• _Task description_
In the records below, find the line with "Module Contract." and the line with "wf s -> queue"; return exactly those lines and every line between them.

(Provided records begins)

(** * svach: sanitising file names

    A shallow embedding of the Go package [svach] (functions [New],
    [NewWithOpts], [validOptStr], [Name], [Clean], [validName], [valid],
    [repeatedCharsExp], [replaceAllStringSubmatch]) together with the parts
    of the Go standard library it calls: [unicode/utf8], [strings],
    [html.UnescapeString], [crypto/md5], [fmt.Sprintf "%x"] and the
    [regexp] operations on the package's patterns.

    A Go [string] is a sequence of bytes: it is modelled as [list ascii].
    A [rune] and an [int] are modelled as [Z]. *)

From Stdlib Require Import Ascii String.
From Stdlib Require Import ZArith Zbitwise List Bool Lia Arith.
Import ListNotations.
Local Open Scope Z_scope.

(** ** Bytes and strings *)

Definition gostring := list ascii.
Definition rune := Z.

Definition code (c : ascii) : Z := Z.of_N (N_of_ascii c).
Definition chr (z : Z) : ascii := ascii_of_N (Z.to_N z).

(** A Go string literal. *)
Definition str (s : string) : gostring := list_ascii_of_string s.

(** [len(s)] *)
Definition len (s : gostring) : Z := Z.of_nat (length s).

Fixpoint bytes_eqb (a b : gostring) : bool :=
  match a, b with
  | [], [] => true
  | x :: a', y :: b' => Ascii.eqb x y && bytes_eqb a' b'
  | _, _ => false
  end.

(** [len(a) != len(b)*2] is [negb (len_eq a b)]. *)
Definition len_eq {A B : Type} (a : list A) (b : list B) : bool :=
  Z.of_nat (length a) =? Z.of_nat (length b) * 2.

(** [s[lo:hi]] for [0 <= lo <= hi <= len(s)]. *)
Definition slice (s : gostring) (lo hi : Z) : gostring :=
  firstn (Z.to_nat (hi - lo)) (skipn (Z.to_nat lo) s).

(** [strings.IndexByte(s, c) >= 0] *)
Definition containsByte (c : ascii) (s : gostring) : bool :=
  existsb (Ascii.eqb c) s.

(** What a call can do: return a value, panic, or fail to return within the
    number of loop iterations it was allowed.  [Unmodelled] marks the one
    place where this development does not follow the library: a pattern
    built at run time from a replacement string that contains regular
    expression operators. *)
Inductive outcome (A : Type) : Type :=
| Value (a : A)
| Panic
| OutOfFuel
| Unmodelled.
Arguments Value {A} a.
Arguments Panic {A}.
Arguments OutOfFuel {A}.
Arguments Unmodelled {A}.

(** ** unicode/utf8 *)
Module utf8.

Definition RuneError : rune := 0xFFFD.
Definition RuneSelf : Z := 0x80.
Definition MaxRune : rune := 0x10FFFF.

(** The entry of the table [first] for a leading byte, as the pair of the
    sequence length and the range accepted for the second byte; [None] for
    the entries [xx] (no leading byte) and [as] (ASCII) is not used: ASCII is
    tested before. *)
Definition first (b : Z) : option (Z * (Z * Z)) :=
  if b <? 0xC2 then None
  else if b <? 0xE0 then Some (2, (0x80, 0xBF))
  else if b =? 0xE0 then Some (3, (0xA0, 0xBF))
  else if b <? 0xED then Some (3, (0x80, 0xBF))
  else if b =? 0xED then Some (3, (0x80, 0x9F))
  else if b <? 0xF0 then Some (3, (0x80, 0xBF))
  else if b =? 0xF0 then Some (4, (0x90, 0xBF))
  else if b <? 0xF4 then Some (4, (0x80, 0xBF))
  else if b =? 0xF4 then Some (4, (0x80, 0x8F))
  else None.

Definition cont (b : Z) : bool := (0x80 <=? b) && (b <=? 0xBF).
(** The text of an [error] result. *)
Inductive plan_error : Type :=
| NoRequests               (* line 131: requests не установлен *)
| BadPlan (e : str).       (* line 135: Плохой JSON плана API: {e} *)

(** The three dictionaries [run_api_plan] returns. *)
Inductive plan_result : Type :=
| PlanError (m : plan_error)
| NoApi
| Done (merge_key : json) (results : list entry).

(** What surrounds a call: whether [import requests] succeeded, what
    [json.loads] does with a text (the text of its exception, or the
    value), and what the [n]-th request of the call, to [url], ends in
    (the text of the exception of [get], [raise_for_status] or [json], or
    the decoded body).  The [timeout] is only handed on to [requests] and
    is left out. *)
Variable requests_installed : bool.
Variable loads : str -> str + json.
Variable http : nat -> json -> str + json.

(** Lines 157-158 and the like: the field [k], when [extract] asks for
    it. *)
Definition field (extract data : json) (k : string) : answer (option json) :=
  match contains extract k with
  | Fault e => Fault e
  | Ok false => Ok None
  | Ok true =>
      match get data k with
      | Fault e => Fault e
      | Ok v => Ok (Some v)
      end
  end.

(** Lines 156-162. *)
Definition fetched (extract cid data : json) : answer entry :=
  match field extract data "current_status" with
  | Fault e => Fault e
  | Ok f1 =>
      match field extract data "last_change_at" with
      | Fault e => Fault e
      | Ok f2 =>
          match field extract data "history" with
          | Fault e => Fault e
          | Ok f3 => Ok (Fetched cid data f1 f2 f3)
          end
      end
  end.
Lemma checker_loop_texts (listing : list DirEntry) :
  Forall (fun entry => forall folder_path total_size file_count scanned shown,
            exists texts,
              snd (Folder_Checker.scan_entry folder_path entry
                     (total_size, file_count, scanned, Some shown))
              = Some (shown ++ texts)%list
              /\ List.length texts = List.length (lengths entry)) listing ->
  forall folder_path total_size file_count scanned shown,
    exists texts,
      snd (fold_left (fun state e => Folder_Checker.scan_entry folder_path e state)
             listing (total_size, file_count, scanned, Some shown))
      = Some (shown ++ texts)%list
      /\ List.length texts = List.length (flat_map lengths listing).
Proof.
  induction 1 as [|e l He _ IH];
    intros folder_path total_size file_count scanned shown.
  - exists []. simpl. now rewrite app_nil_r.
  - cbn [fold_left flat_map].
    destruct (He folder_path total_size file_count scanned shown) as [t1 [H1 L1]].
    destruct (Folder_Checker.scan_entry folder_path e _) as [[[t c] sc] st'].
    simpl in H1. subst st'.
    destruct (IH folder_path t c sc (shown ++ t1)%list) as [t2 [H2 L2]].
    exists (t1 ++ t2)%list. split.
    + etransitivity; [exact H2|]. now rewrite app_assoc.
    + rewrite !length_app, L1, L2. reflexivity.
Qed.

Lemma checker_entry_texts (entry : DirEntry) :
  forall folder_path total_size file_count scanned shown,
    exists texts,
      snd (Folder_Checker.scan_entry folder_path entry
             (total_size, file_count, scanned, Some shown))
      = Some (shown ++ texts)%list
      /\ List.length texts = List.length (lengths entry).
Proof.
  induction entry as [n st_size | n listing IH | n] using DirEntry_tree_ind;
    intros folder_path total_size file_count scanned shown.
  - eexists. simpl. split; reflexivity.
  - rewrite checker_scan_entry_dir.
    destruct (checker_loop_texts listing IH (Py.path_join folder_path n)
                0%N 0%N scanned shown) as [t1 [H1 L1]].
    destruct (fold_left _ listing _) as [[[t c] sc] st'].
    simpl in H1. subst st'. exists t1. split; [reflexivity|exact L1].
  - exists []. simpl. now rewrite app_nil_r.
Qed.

(Provided records ends)
(Provided records begins)

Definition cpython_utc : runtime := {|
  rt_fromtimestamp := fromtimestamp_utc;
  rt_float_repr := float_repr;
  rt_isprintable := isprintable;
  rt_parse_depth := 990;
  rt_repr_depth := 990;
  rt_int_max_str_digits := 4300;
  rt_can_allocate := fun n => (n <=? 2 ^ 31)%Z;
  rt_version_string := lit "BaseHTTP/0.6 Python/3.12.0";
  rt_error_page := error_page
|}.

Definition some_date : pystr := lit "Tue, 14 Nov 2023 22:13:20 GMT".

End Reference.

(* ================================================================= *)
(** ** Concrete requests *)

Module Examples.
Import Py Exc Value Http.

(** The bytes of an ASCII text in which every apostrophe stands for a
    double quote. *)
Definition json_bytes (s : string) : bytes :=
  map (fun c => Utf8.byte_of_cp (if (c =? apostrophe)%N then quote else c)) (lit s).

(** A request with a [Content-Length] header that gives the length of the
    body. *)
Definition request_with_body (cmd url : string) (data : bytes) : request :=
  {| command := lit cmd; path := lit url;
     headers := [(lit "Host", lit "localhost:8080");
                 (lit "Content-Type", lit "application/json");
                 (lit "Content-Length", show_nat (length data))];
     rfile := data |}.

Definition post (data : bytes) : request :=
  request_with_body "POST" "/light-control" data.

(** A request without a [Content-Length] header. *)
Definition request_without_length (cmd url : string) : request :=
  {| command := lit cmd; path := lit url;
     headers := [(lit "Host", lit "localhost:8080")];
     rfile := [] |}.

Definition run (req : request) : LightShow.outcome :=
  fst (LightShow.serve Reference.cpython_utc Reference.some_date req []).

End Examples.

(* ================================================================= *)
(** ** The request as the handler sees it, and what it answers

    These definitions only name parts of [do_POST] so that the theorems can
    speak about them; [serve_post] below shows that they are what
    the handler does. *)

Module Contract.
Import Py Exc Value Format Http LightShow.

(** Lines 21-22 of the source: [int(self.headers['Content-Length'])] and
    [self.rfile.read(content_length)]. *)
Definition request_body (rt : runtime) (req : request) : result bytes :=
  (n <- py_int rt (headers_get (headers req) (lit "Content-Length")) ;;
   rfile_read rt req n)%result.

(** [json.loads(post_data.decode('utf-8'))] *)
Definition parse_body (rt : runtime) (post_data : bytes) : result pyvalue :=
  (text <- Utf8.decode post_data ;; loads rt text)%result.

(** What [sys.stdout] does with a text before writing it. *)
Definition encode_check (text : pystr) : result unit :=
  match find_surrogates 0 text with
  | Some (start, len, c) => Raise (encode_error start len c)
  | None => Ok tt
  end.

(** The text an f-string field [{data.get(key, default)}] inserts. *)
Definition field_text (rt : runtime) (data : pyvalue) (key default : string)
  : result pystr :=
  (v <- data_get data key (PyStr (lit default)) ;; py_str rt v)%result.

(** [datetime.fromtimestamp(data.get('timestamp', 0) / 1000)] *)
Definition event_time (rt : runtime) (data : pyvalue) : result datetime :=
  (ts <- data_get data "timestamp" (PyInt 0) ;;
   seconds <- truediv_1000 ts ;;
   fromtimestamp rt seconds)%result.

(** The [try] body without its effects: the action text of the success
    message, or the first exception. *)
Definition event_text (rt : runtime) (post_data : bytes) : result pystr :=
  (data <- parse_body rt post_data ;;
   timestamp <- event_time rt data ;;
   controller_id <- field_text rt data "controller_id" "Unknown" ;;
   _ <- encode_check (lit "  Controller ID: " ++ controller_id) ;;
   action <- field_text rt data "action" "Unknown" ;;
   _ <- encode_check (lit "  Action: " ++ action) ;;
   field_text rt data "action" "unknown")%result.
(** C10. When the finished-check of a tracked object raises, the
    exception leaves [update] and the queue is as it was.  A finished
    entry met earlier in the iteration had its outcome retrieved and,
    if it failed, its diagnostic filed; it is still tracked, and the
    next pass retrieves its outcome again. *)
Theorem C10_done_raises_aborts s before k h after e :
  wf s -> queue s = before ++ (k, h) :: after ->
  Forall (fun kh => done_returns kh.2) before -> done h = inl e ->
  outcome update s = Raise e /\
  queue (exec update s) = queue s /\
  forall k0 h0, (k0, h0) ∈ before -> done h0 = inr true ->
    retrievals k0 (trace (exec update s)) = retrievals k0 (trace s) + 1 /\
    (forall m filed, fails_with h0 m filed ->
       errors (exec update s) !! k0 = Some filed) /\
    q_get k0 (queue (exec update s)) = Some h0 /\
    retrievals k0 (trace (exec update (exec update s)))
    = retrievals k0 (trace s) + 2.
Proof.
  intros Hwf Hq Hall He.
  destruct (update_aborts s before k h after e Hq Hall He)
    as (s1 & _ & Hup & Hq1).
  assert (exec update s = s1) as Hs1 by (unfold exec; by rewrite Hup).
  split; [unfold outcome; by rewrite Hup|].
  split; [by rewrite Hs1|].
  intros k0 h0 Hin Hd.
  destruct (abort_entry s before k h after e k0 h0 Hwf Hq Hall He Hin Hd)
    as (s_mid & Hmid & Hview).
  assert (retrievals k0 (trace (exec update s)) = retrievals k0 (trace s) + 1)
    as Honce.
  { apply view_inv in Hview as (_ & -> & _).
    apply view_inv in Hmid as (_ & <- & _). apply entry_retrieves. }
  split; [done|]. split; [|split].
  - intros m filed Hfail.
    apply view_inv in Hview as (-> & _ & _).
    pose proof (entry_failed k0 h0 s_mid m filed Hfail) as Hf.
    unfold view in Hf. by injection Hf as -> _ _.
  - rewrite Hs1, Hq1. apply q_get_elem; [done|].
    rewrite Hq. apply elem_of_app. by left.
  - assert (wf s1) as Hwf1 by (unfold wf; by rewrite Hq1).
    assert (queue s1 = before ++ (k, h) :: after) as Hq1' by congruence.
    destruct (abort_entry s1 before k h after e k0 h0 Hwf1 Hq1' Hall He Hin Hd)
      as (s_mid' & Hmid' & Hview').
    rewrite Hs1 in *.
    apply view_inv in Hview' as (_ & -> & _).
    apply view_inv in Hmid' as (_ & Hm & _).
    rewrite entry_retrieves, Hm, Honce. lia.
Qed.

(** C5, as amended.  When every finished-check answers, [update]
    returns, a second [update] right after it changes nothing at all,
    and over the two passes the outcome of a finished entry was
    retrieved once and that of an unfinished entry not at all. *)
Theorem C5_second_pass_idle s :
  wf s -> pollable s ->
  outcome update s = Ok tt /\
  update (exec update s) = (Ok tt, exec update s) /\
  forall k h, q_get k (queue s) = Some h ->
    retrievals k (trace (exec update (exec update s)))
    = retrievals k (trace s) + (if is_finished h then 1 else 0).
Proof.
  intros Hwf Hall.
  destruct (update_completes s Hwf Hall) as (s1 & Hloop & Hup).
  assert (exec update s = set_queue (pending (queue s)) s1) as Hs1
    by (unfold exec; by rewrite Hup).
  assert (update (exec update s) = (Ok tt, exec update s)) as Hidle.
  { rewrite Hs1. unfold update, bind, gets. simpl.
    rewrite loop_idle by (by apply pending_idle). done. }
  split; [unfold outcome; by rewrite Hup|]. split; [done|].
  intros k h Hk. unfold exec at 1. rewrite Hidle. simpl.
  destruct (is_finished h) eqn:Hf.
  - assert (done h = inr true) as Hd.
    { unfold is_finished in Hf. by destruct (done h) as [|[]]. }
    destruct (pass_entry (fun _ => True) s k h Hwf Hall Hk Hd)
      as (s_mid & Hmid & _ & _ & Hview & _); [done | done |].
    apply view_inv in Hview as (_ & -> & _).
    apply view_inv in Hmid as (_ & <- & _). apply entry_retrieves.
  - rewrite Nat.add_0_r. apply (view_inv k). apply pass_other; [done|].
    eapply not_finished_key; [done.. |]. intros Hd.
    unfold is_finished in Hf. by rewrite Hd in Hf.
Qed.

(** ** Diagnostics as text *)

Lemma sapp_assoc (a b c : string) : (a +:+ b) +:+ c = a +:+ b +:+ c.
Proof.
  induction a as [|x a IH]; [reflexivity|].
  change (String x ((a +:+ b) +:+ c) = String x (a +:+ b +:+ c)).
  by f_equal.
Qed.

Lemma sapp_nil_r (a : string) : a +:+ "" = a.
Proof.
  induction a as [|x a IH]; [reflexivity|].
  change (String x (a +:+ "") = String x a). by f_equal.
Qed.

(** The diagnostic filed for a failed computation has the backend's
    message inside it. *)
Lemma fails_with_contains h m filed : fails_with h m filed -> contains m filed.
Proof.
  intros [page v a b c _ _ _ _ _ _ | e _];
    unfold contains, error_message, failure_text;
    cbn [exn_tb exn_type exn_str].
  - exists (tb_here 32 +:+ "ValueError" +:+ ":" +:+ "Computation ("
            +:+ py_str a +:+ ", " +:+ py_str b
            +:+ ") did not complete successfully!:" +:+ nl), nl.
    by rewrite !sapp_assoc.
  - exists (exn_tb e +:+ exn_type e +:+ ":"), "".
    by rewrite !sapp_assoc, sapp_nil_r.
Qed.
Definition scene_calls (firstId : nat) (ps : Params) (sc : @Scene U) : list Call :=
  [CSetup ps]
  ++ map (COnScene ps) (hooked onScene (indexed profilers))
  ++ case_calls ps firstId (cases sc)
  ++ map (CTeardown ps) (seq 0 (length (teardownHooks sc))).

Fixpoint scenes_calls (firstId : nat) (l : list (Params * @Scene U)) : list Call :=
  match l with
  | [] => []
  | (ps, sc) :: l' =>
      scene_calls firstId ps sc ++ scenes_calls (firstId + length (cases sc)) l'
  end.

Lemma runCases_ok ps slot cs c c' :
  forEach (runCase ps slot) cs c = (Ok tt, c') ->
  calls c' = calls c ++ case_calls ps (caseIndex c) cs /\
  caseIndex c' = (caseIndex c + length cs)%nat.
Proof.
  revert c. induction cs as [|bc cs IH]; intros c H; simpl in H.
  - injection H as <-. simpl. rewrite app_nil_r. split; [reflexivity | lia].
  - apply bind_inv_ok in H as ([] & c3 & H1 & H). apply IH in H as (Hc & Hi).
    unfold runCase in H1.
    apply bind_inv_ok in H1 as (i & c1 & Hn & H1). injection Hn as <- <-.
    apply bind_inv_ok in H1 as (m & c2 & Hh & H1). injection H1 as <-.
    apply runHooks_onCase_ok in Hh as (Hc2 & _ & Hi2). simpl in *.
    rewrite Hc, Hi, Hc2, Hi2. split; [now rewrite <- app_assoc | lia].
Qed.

(Provided records ends)

• _The completed task_
Module Contract.
Import Py Exc Value Format Http LightShow.

(** Lines 21-22 of the source: [int(self.headers['Content-Length'])] and
    [self.rfile.read(content_length)]. *)
Definition request_body (rt : runtime) (req : request) : result bytes :=
  (n <- py_int rt (headers_get (headers req) (lit "Content-Length")) ;;
   rfile_read rt req n)%result.

(** [json.loads(post_data.decode('utf-8'))] *)
Definition parse_body (rt : runtime) (post_data : bytes) : result pyvalue :=
  (text <- Utf8.decode post_data ;; loads rt text)%result.

(** What [sys.stdout] does with a text before writing it. *)
Definition encode_check (text : pystr) : result unit :=
  match find_surrogates 0 text with
  | Some (start, len, c) => Raise (encode_error start len c)
  | None => Ok tt
  end.

(** The text an f-string field [{data.get(key, default)}] inserts. *)
Definition field_text (rt : runtime) (data : pyvalue) (key default : string)
  : result pystr :=
  (v <- data_get data key (PyStr (lit default)) ;; py_str rt v)%result.

(** [datetime.fromtimestamp(data.get('timestamp', 0) / 1000)] *)
Definition event_time (rt : runtime) (data : pyvalue) : result datetime :=
  (ts <- data_get data "timestamp" (PyInt 0) ;;
   seconds <- truediv_1000 ts ;;
   fromtimestamp rt seconds)%result.

(** The [try] body without its effects: the action text of the success
    message, or the first exception. *)
Definition event_text (rt : runtime) (post_data : bytes) : result pystr :=
  (data <- parse_body rt post_data ;;
   timestamp <- event_time rt data ;;
   controller_id <- field_text rt data "controller_id" "Unknown" ;;
   _ <- encode_check (lit "  Controller ID: " ++ controller_id) ;;
   action <- field_text rt data "action" "Unknown" ;;
   _ <- encode_check (lit "  Action: " ++ action) ;;
   field_text rt data "action" "unknown")%result.
(** C10. When the finished-check of a tracked object raises, the
    exception leaves [update] and the queue is as it was.  A finished
    entry met earlier in the iteration had its outcome retrieved and,
    if it failed, its diagnostic filed; it is still tracked, and the
    next pass retrieves its outcome again. *)
Theorem C10_done_raises_aborts s before k h after e :
  wf s -> queue s = before ++ (k, h) :: after ->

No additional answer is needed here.